Problem requirements: Present each line of the entries below that holds the word "inkkeys".

Stored data:
= = = = =

(** * inkkeys python-controller: protocol core and mode orchestrator

    A shallow embedding of [inkkeys/device.py] (class [Device]) and of the
    main loop of [controller.py], together with the properties of the
    protocol core stated in the specification.

    Conventions of the embedding.
    - A Python [str] is a list of Unicode code points ([pystr]); a Python
      [bytes] object is a list of [Byte.byte].
    - A Python [float] holding a time or a duration is an exact rational
      ([Q]); IEEE rounding is not modelled.
    - [self] and the process environment it talks to (serial port, wall
      clock) form one record, [Device], threaded through every method.
    - Exceptions are results ([Raise]); loops that poll the serial port
      take a fuel argument and yield [OutOfFuel] when it is exhausted.
    - [int] on a string is CPython's: white space around the number, single
      underscores between digits, and the default limit of 4300 digits.
    - [poll] goes as far as the call of a handler and returns that call;
      [run_poll] runs it, the handlers' behaviour being a parameter.
    - [print] calls and the (single-threaded) [awaiting_response_lock] are
      not modelled. *)

From Stdlib Require Import ZArith QArith Qround Lia Lqa.
From Stdlib Require Import Strings.String Strings.Ascii Strings.Byte.
From stdpp Require Import base decidable option list gmap.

= = = = =

Task output:
(** * inkkeys python-controller: protocol core and mode orchestrator
    A shallow embedding of [inkkeys/device.py] (class [Device]) and of the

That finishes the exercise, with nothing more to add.